Comment ne pas s’interroger par exemple sur une administration qui se prend systématiquement les pieds dans le tapis des grands débats nationaux (hier sur la méthode de lecture, aujourd’hui sur les rythmes scolaires…) en se situant toujours d’un point de vue idéologique —voire bassement politique— et en voulant faire l’économie d’une approche rationnelle et scientifique? Un exemple: dans le débat sur l’apprentissage de la lecture, on a préféré se demander si la méthode globale ou syllabique était de droite ou de gauche, révolutionnaire ou réactionnaire, ou si elle était l’apanage de tel ou tel syndicat, plutôt que de tenir compte du fait que la qualité de l’apprentissage dépendait des acquis au niveau du vocabulaire et d’une bonne conscience phonologique.
Comment ne pas s’interroger sur la puissance de la centralisation française et sur les dégâts qu’elle engendre? Il est logique que ce soit le Ministre de l’éducation qui fixe des objectifs et une ligne générale aux écoles, mais il est tout de même aberrant qu’il décide de tous les principes et de toutes leurs applications (programmes, horaires, méthodes…). Imaginons un Ministre de la santé qui légifère dans tous les secteurs du soin et qui, au lieu de s’en remettre aux médecins et aux spécialistes, établisse lui-même les traitements et les protocoles de toutes les maladies !

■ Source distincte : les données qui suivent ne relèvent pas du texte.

(* ===== verification/AngoraRun.v ===== *)
(** * Instrumented programs running

    The meaning of the code the coverage pass inserts, and of a program with it:
    calls nest, and what the program itself does to its values and its memory is
    arbitrary. *)
From S2P Require Import Prelude Ir Angora AngoraIds AngoraSpec.

(** ** The state of the inserted code *)

(** Its values in the running function, the memory it shares with the program,
    the pass's global variables, the reports to the runtime so far, and the
    bytes it wrote, with their addresses. *)
Record amach := AMach {
  am_tmp : gmap Z Z;
  am_mem : gmap Z Z;
  am_map : Z;
  am_prev : Z;
  am_ctx : Z;
  am_cond : Z;
  am_site : Z;
  am_trace : list (tracefn * list Z);
  am_writes : list (Z * Z);
}.
Definition upd_tmp (x : gmap Z Z) (m : amach) : amach :=
  AMach x (am_mem m) (am_map m) (am_prev m) (am_ctx m) (am_cond m) (am_site m) (am_trace m) (am_writes m).
Definition upd_amem (x : gmap Z Z) (m : amach) : amach :=
  AMach (am_tmp m) x (am_map m) (am_prev m) (am_ctx m) (am_cond m) (am_site m) (am_trace m) (am_writes m).
Definition write_at (a v : Z) (m : amach) : amach :=
  AMach (am_tmp m) (<[a := v]> (am_mem m)) (am_map m) (am_prev m) (am_ctx m) (am_cond m) (am_site m) (am_trace m) ((a, v) :: am_writes m).
Definition report (f : tracefn) (args : list Z) (m : amach) : amach :=
  AMach (am_tmp m) (am_mem m) (am_map m) (am_prev m) (am_ctx m) (am_cond m) (am_site m) ((f, args) :: am_trace m) (am_writes m).
Definition global (m : amach) (g : gvar) : Z :=
  match g with
  | GMapPtr => am_map m | GPrevLoc => am_prev m | GContext => am_ctx m | GCondId => am_cond m | GCallSite => am_site m
  end.
Definition set_global (g : gvar) (v : Z) (m : amach) : amach :=
  match g with
  | GMapPtr => AMach (am_tmp m) (am_mem m) v (am_prev m) (am_ctx m) (am_cond m) (am_site m) (am_trace m) (am_writes m)
  | GPrevLoc => AMach (am_tmp m) (am_mem m) (am_map m) v (am_ctx m) (am_cond m) (am_site m) (am_trace m) (am_writes m)
  | GContext => AMach (am_tmp m) (am_mem m) (am_map m) (am_prev m) v (am_cond m) (am_site m) (am_trace m) (am_writes m)
  | GCondId => AMach (am_tmp m) (am_mem m) (am_map m) (am_prev m) (am_ctx m) v (am_site m) (am_trace m) (am_writes m)
  | GCallSite => AMach (am_tmp m) (am_mem m) (am_map m) (am_prev m) (am_ctx m) (am_cond m) v (am_trace m) (am_writes m)
  end.

(** ** Inserted code *)
Section code.
(** the values of the program, the address of an array of cases, and what the
    conversion of a floating-point number gives *)
Context (pv : val → option Z) (arr : list Z → Z) (fptoui : Z → Z).
Definition aval_of (m : amach) (v : aval) : option Z :=
  match v with
  | AProg v => pv v
  | ATmp d _ => am_tmp m !! d
  | AConst w n => Some (wrap w n)
  | AArr l => Some (arr l)
  end.
Definition int_bits (t : ty) : Z := match t with TInt w => w | _ => 64 end.
(** A shift by the width or more is poison, here no value. *)
Definition aop_val (m : amach) (t : ty) (o : aop) : option Z :=
  match o with
  | OLoad g => Some (global m g)
  | OLoadAt p => a ← aval_of m p; Some (u8 (default 0 (am_mem m !! a)))
  | OZExt v | OPtrToInt v => aval_of m v
  | OFPToUI v => wrap (int_bits t) ∘ fptoui <$> aval_of m v
  | OXor a b => x ← aval_of m a; y ← aval_of m b; Some (Z.lxor x y)
  | OLShr a n => x ← aval_of m a; if n <? int_bits t then Some (Z.shiftr x n) else None
  | OAdd a b => x ← aval_of m a; y ← aval_of m b; Some (wrap (int_bits t) (x + y))
  | OICmpEQ a b => x ← aval_of m a; y ← aval_of m b; Some (Z.b2z (x =? y))
  | OGEP p i => a ← aval_of m p; x ← aval_of m i; Some (u64 (a + swrap 32 x))
  end.
Fixpoint values (m : amach) (l : list aval) : option (list Z) :=
  match l with
  | [] => Some []
  | v :: l => x ← aval_of m v; xs ← values m l; Some (x :: xs)
  end.
Fixpoint run_aemit (e : aemit) (m : amach) : option amach :=
  match e with
  | ADef d t o => x ← aop_val m t o; Some (upd_tmp (<[d := x]> (am_tmp m)) m)
  | AStore v g => x ← aval_of m v; Some (set_global g x m)
  | AStoreAt v p => x ← aval_of m v; a ← aval_of m p; Some (write_at a x m)
  | ATrace f args => xs ← values m args; Some (report f xs m)
  | AIf c th =>
      x ← aval_of m c;
      if x =? 1 then
        (fix go l m := match l with [] => Some m | e :: l => m1 ← run_aemit e m; go l m1 end) th m
      else Some m
  end.
Fixpoint run_code (l : list aemit) (m : amach) : option amach :=
  match l with
  | [] => Some m
  | e :: l => m1 ← run_aemit e m; run_code l m1
  end.
Lemma run_if c th m : run_aemit (AIf c th) m = x ← aval_of m c; if x =? 1 then run_code th m else Some m.
Proof.
  cbn [run_aemit]. destruct (aval_of m c) as [x|]; [|done]. cbn [mbind option_bind]. destruct (x =? 1); [|done].
  revert m. induction th as [|e th IH]; intros m; [done|]. cbn [run_code]. by destruct (run_aemit e m).
Qed.
Lemma run_code_app l1 l2 m : run_code (l1 ++ l2) m = m1 ← run_code l1 m; run_code l2 m1.
Proof.
  revert m. induction l1 as [|e l1 IH]; intros m; [done|]. cbn [app run_code].
  destruct (run_aemit e m) as [m1|]; [apply IH|done].
Qed.
End code.

(** Single steps, the values apart from the rest. *)
Section steps.
Context (pv : val → option Z) (arr : list Z → Z) (fptoui : Z → Z).
Lemma run_def d t o l T m :
  run_code pv arr fptoui (ADef d t o :: l) (upd_tmp T m) =
    x ← aop_val pv arr fptoui (upd_tmp T m) t o; run_code pv arr fptoui l (upd_tmp (<[d := x]> T) m).
Proof. cbn [run_code run_aemit]. by destruct (aop_val _ _ _ _ _ _). Qed.
Lemma run_store_at v p l T m :
  run_code pv arr fptoui (AStoreAt v p :: l) (upd_tmp T m) =
    x ← aval_of pv arr (upd_tmp T m) v; a ← aval_of pv arr (upd_tmp T m) p; run_code pv arr fptoui l (upd_tmp T (write_at a x m)).
Proof. cbn [run_code run_aemit]. destruct (aval_of _ _ _ v); [|done]. cbn. by destruct (aval_of _ _ _ p). Qed.
Lemma run_store v g T m :
  run_code pv arr fptoui [AStore v g] (upd_tmp T m) = x ← aval_of pv arr (upd_tmp T m) v; Some (set_global g x (upd_tmp T m)).
Proof. cbn [run_code run_aemit]. by destruct (aval_of _ _ _ v). Qed.
Lemma run_trace f args T m :
  run_code pv arr fptoui [ATrace f args] (upd_tmp T m) = xs ← values pv arr (upd_tmp T m) args; Some (upd_tmp T (report f xs m)).
Proof. cbn [run_code run_aemit]. by destruct (values _ _ _ args). Qed.
End steps.
(** One definition, its value computed from those before. *)
Ltac step_val :=
  cbn [aop_val aval_of mbind option_bind global upd_tmp am_tmp am_mem am_map am_prev am_ctx am_cond am_site write_at];
  repeat (rewrite lookup_insert_eq || rewrite lookup_insert_ne by lia);
  cbn [mbind option_bind].
Ltac step_def := rewrite run_def; step_val.

(** ** Programs *)

(** The blocks of a function before and after the pass. *)
Definition afunc : Type := list block * list (list slot).
(** A block leaves the function at its end or nowhere. *)
Definition stays (b : block) : Prop := Forall (λ i, leaves_fn i = false) (b_insts b).
Definition exits (b : block) : Prop :=
  ∃ init x, b_insts b = init ++ [x] ∧ leaves_fn x = true ∧ Forall (λ i, leaves_fn i = false) init.
(** A path through a function: from the entry block to the first block that
    leaves. Only the entry block is not entered again. *)
Definition path_of (f : afunc) (path : list (block * list slot)) : Prop :=
  ∃ p0 others rest, zip f.1 f.2 = p0 :: others ∧ path = p0 :: rest ∧ rest ⊆ others ∧
    ∃ pre last, path = pre ++ [last] ∧ Forall (λ p, stays p.1) pre ∧ exits last.1.
Definition path_slots (path : list (block * list slot)) : list slot := concat path.*2.

Section programs.
Context (arr : list Z → Z) (fptoui : Z → Z) (prog : list afunc).
Definition is_a_call (i : inst) : bool := match i_kind i with ICall _ _ _ _ => true | _ => false end.
(** [runs d l pv m pv' m']: an instruction of the program leaves any values and any
    memory behind, and a call may run a function of the program, with calls nested
    up to [d] deep. *)
Inductive runs : nat → list slot → (val → option Z) → amach → (val → option Z) → amach → Prop :=
| runs_nil d pv m : runs d [] pv m pv m
| runs_new d e l pv m m1 pv' m' :
    run_aemit pv arr fptoui e m = Some m1 → runs d l pv m1 pv' m' → runs d (New e :: l) pv m pv' m'
| runs_orig d i l pv m pv1 mem1 pv' m' :
    runs d l pv1 (upd_amem mem1 m) pv' m' → runs d (Orig i :: l) pv m pv' m'
| runs_call d i l pv m f path pvc pvc' mc pv1 pv' m' :
    is_a_call i = true → f ∈ prog → path_of f path →
    runs d (path_slots path) pvc (upd_tmp ∅ m) pvc' mc →
    runs (S d) l pv1 (upd_tmp (am_tmp m) mc) pv' m' → runs (S d) (Orig i :: l) pv m pv' m'.
Lemma runs_app d l1 l2 pv m pv' m' :
  runs d (l1 ++ l2) pv m pv' m' → ∃ pv1 m1, runs d l1 pv m pv1 m1 ∧ runs d l2 pv1 m1 pv' m'.
Proof.
  revert pv m. induction l1 as [|x l1 IH]; intros pv m H; [exists pv, m; split; [constructor|done]|].
  cbn [app] in H. inversion H; subst.
  - edestruct IH as (pv1 & m2 & Hr1 & Hr2); [eassumption|]. exists pv1, m2. split; [by eapply runs_new|done].
  - edestruct IH as (pv2 & m2 & Hr1 & Hr2); [eassumption|]. exists pv2, m2. split; [by eapply runs_orig|done].
  - edestruct IH as (pv2 & m2 & Hr1 & Hr2); [eassumption|]. exists pv2, m2. split; [by eapply runs_call|done].
Qed.
Lemma runs_code d es pv m pv' m' : runs d (New <$> es) pv m pv' m' → pv' = pv ∧ run_code pv arr fptoui es m = Some m'.
Proof.
  revert m. induction es as [|e es IH]; intros m H; inversion H; subst; [done|].
  cbn [run_code]. match goal with He : run_aemit _ _ _ _ _ = Some _ |- _ => rewrite He end. by apply IH.
Qed.
End programs.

Comment ne pas s’interroger sur la verticalité de notre pédagogie? Comment ne pas remettre en cause cette tradition universitaire, basée sur le cours magistral et l’extrême hiérarchisation des relations, qui n’a jamais été adaptée au Collège et au Lycée et qui irrigue pourtant toutes les structures éducatives du secondaire ?

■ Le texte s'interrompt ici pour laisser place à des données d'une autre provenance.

(** Canonical digits are the printed ones: [fmt_radix] is the only spelling
    without a leading zero. *)
Lemma fmt_radix_unique base ds :
  2 <= base <= 10 -> ds <> [] -> Forall (fun d => 0 <= d < base) ds ->
  (head ds = Some 0 -> ds = [0]) ->
  lit (fmt_radix base (digits_value base 0 ds)) = map digit_byte ds.
Proof.
  intros Hb Hne Hds Hhead.
  assert (Hbound : forall l, l <> [] -> Forall (fun d => 0 <= d < base) l ->
    (head l = Some 0 -> l = [0]) ->
    l = [0] \/ base ^ (Z.of_nat (length l) - 1) <= digits_value base 0 l < base ^ Z.of_nat (length l)).
  { intros l Hl Hf Hh. destruct l as [|d l]; [done|]. apply Forall_cons in Hf as [Hd Hf].
    destruct (Z.eq_dec d 0) as [->|Hd0]; [left; by apply Hh|right].
    pose proof (digits_value_bound base d l ltac:(lia) Hf) as Hv. cbn [length].
    replace (Z.of_nat (Datatypes.S (length l)) - 1) with (Z.of_nat (length l)) by lia.
    rewrite Nat2Z.inj_succ, Z.pow_succ_r by lia.
    assert (digits_value base 0 (d :: l) = digits_value base d l) as -> by done.
    assert (0 < base ^ Z.of_nat (length l)) by (apply Z.pow_pos_nonneg; lia). nia. }
  assert (Hpos : 0 <= digits_value base 0 ds)
    by (pose proof (digits_value_bound base 0 ds ltac:(lia) Hds); lia).
  destruct (fmt_radix_spec base (digits_value base 0 ds) Hb Hpos)
    as (es & -> & Hen & Hes & Hv & Heh & _). f_equal.
  destruct (Hbound ds Hne Hds Hhead) as [->|Hd], (Hbound es Hen Hes Heh) as [->|He]; try done.
  - exfalso. rewrite Hv in He. unfold digits_value in He. simpl in He.
    pose proof (Z.pow_pos_nonneg base (Z.of_nat (length es) - 1) ltac:(lia)).
    destruct es; [done|simpl length in *; lia].
  - exfalso. rewrite <- Hv in Hd. unfold digits_value in Hd at 1. simpl in Hd.
    pose proof (Z.pow_pos_nonneg base (Z.of_nat (length ds) - 1) ltac:(lia)).
    destruct ds; [done|simpl length in *; lia].
  - apply (digits_value_inj base); try done; try lia. rewrite Hv in He.
    destruct (Nat.lt_trichotomy (length es) (length ds)) as [Hlt|[?|Hlt]]; [exfalso|done|exfalso].
    + pose proof (Z.pow_le_mono_r base (Z.of_nat (length es)) (Z.of_nat (length ds) - 1)). lia.
    + pose proof (Z.pow_le_mono_r base (Z.of_nat (length ds)) (Z.of_nat (length es) - 1)). lia.
Qed.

Comment ne pas s’inquiéter du caractère extrêmement anxiogène de notre école, du stress perceptible à tous les niveaux —chez les élèves bien sûr, mais aussi chez les enseignants et chez les parents— et qui finit par faire de tous les ennemis de tous?
Comment ne pas s’inquiéter de relations professeurs-élèves qui ne cessent de se dégrader?
Comment ne pas s’alarmer d’un manque de soutien personnalisé aux élèves (un point sur lequel Montaigne, il y a plus de 400 ans, et les sages grecs bien avant lui, insistaient tant)?
Notre école se situe à un tournant. Il est temps qu’elle adopte une approche plus pragmatique, qu’elle abandonne les vieilles idéologies, qu’elle laisse de l’initiative aux acteurs et qu’elle se penche de plus près sur les sciences de l’éducation et de l’apprentissage (les sciences cognitives notamment) en écoutant ce qu’elles nous disent sur les questions essentielles du rapport entre attention-concentration et acquisition des savoirs, sur celles de la consolidation-répétition desdits savoirs, sur celles du contrôle et du stockage de l’information (effet bienfaiteur du sommeil, etc.)… Ce n’est qu’à cette condition que nous sortirons de la nasse dans laquelle nous enferment à la fois trop de conservatisme et de dogmatisme.